Return the following from the records below: each line, word for word, starting with the line that contains "isSameDay a b = true → i = j." and going on through the line that contains "let era := z", with nothing outside that range.

DATA:
== Segment start ==
(** * rag-commute-agent: the calendar selection, the invoice ledger, the cost
    calculation and the request pipeline, embedded from the sources.

    - [Calendar]: [components/Calendar.tsx] ([isSameDay], [handleDateClick]).
    - [Py], [Qdrant]: the Python values and the vector-store calls the backend
      code relies on.
    - [Model], [Nodes], [Notebook04], [Api]: the notebook cells and [api.py]
      of the implementation guide (the agent state, the LangGraph nodes and
      graph, invoice parsing and storage, the FastAPI endpoints).
    - [Frontend]: [components/TransportCalculator.tsx] ([handleCalculate]).
    - [Exact], [Fixtures]: a concrete number type and concrete stores, requests
      and files on which the code is evaluated.
    - [RouterSpec]: the classification contract of the specification.
    - [Observations]: the notions the properties are stated with.
    - [JsFacts] to [Evaluation]: the properties.

    Binary64 numbers, the embedding model, the similarity score and the chat
    model are parameters ([Binary64], [Services]); the vector store is a list
    of points per collection.

    Strings are sequences of 8-bit characters.  A JavaScript [Date] is its time
    value (milliseconds since the epoch, a valid date); the local calendar
    fields come from the host's time zone and are parameters of the model. *)

From stdpp Require Import base decidable option numbers list sorting strings gmap pretty.
From Stdlib Require Import ZArith Lia.

Local Open Scope Z_scope.

(* ------------------------------------------------------------------------- *)
(** ** Array helpers of the JavaScript sources *)

Module Js.

(** [Array.prototype.findIndex]: the first index whose element satisfies
    the predicate, [-1] when there is none. *)
Fixpoint findIndex {A} (p : A → bool) (l : list A) : Z :=
  match l with
  | [] => -1
  | x :: l' =>
      if p x then 0
      else let i := findIndex p l' in if i <? 0 then -1 else i + 1
  end.

(** [Array.prototype.filter] with the two-argument callback
    [(element, index) => ...], indices counted from [i]. *)
Fixpoint filter_from {A} (p : A → Z → bool) (i : Z) (l : list A) : list A :=
  match l with
  | [] => []
  | x :: l' =>
      if p x i then x :: filter_from p (i + 1) l' else filter_from p (i + 1) l'
  end.

Definition filter {A} (p : A → Z → bool) (l : list A) : list A :=
  filter_from p 0 l.

(** [Array.prototype.sort] with the comparator
    [(a, b) => a.getTime() - b.getTime()]: a stable ascending sort on the
    time values. *)
Definition sort_by_time (l : list Z) : list Z := merge_sort Z.le l.

End Js.

(* ------------------------------------------------------------------------- *)
(** ** components/Calendar.tsx *)

Module Calendar.

Section handlers.
(** [Date.prototype.getFullYear], [getMonth] and [getDate] of the host. *)
Variables getFullYear getMonth getDate : Z → Z.

Definition isSameDay (a b : Z) : bool :=
  (getFullYear a =? getFullYear b)
  && (getMonth a =? getMonth b)
  && (getDate a =? getDate b).

(** The argument handed to [onDateChange], that is the next value of
    [selectedDates]. *)
Definition handleDateClick (selectedDates : list Z) (day : Z) : list Z :=
  let existingIndex := Js.findIndex (λ d, isSameDay d day) selectedDates in
  let newDates :=
    if existingIndex >? -1
    then Js.filter (λ _ index, negb (index =? existingIndex)) selectedDates
    else selectedDates ++ [day] in
  Js.sort_by_time newDates.

(** No two entries of the list fall on the same calendar day. *)
Definition distinct_days (l : list Z) : Prop :=
  ∀ i j a b, l !! i = Some a → l !! j = Some b →
             isSameDay a b = true → i = j.

(** Some entry of the list falls on the calendar day of [day]. *)
Definition selected (l : list Z) (day : Z) : Prop :=
  ∃ d, d ∈ l ∧ isSameDay d day = true.

Definition day_key (a : Z) : Z * Z * Z :=
  (getFullYear a, getMonth a, getDate a).

End handlers.

(** The host in UTC: calendar fields of a time value by the civil-from-days
    computation on the proleptic Gregorian calendar ([getMonth] counts from
    0). *)
Definition ms_per_day : Z := 86400000.

Definition civil_from_days (z0 : Z) : Z * Z * Z :=
  let z := z0 + 719468 in
  let era := z `div` 146097 in
  let doe := z - era * 146097 in
  let yoe := (doe - doe `div` 1460 + doe `div` 36524 - doe `div` 146096) `div` 365 in
  let doy := doe - (365 * yoe + yoe `div` 4 - yoe `div` 100) in
  let mp := (5 * doy + 2) `div` 153 in
  let d := doy - (153 * mp + 2) `div` 5 + 1 in
  let m := if mp <? 10 then mp + 3 else mp - 9 in
  let y := yoe + era * 400 + (if m <=? 2 then 1 else 0) in
  (y, m - 1, d).

Definition utcFullYear (t : Z) : Z := (civil_from_days (t `div` ms_per_day)).1.1.
Definition utcMonth (t : Z) : Z := (civil_from_days (t `div` ms_per_day)).1.2.
Definition utcDate (t : Z) : Z := (civil_from_days (t `div` ms_per_day)).2.

(** 2024-01-15, 2024-01-16 and 2024-01-17 at 00:00 UTC. *)
Definition jan15 : Z := 1705276800000.
Definition jan16 : Z := 1705363200000.
Definition jan17 : Z := 1705449600000.

End Calendar.

(* ------------------------------------------------------------------------- *)
(** ** Python values *)

(** Binary64 numbers (Python [float], JavaScript [number]) are kept abstract:
    the operations the sources apply to them are the fields of this class. *)
Class Binary64 (F : Type) := {
  fof_Z : Z → F;               (* [float(n)] of an integer, integer literals *)
  fdec : Z → nat → F;          (* the decimal literal [m / 10^e] *)
  fadd : F → F → F;            (* [+] *)
  fmul : F → F → F;            (* [*] *)
  fnan : F;                    (* the value pandas stores for an empty field *)
  fleb : F → F → bool;         (* [<=] *)
  fround2 : F → F;             (* [round(x, 2)] *)
  fstr : F → string;           (* [str(x)], also inside an f-string *)
  ffmt2 : F → string;          (* [format(x, '.2f')] *)
  fparse : string → option F;  (* [float(s)]; [None] stands for ValueError *)
}.

Module Py.

(** Results of code that may raise. *)
Inductive outcome (A : Type) : Type :=
| Ok (a : A)
| Raise (exn : string).
Arguments Ok {A} a.
Arguments Raise {A} exn.

Definition bind {A B} (m : outcome A) (k : A → outcome B) : outcome B :=
  match m with Ok a => k a | Raise e => Raise e end.

Fixpoint mapM {A B} (f : A → outcome B) (l : list A) : outcome (list B) :=
  match l with
  | [] => Ok []
  | x :: l' => bind (f x) (λ y, bind (mapM f l') (λ ys, Ok (y :: ys)))
  end.

Definition nl : string := String (Ascii.ascii_of_nat 10) EmptyString.

(** [str.lower] on the ASCII letters. *)
Definition lower_char (c : Ascii.ascii) : Ascii.ascii :=
  let n := Ascii.N_of_ascii c in
  if ((65 <=? n) && (n <=? 90))%N then Ascii.ascii_of_N (n + 32) else c.

Fixpoint lower (s : string) : string :=
  match s with
  | EmptyString => EmptyString
  | String c s' => String (lower_char c) (lower s')
  end.

(** [needle in hay] on strings. *)
Fixpoint contains (needle hay : string) : bool :=
  String.prefix needle hay
  || match hay with
     | EmptyString => false
     | String _ hay' => contains needle hay'
     end.

(** [sep.join(l)]. *)
Fixpoint join (sep : string) (l : list string) : string :=
  match l with
  | [] => ""
  | [x] => x
  | x :: l' => x +:+ sep +:+ join sep l'
  end.

(** Truth value of an [Optional[str]]: [None] and the empty string are false. *)
Definition truthy (o : option string) : bool :=
  match o with
  | None | Some EmptyString => false
  | Some _ => true
  end.

(** [o or d] on an [Optional[str]]. *)
Definition or_default (o : option string) (d : string) : string :=
  match o with
  | None | Some EmptyString => d
  | Some s => s
  end.

(** [s.endswith(suffix)]. *)
Definition endswith (s suffix : string) : bool :=
  String.prefix (String.rev suffix) (String.rev s).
== Segment end ==
WRITTEN SOLUTION:
             isSameDay a b = true → i = j.

(** Some entry of the list falls on the calendar day of [day]. *)
Definition selected (l : list Z) (day : Z) : Prop :=
  ∃ d, d ∈ l ∧ isSameDay d day = true.

Definition day_key (a : Z) : Z * Z * Z :=
  (getFullYear a, getMonth a, getDate a).

End handlers.

(** The host in UTC: calendar fields of a time value by the civil-from-days
    computation on the proleptic Gregorian calendar ([getMonth] counts from
    0). *)
Definition ms_per_day : Z := 86400000.

Definition civil_from_days (z0 : Z) : Z * Z * Z :=
  let z := z0 + 719468 in
  let era := z `div` 146097 in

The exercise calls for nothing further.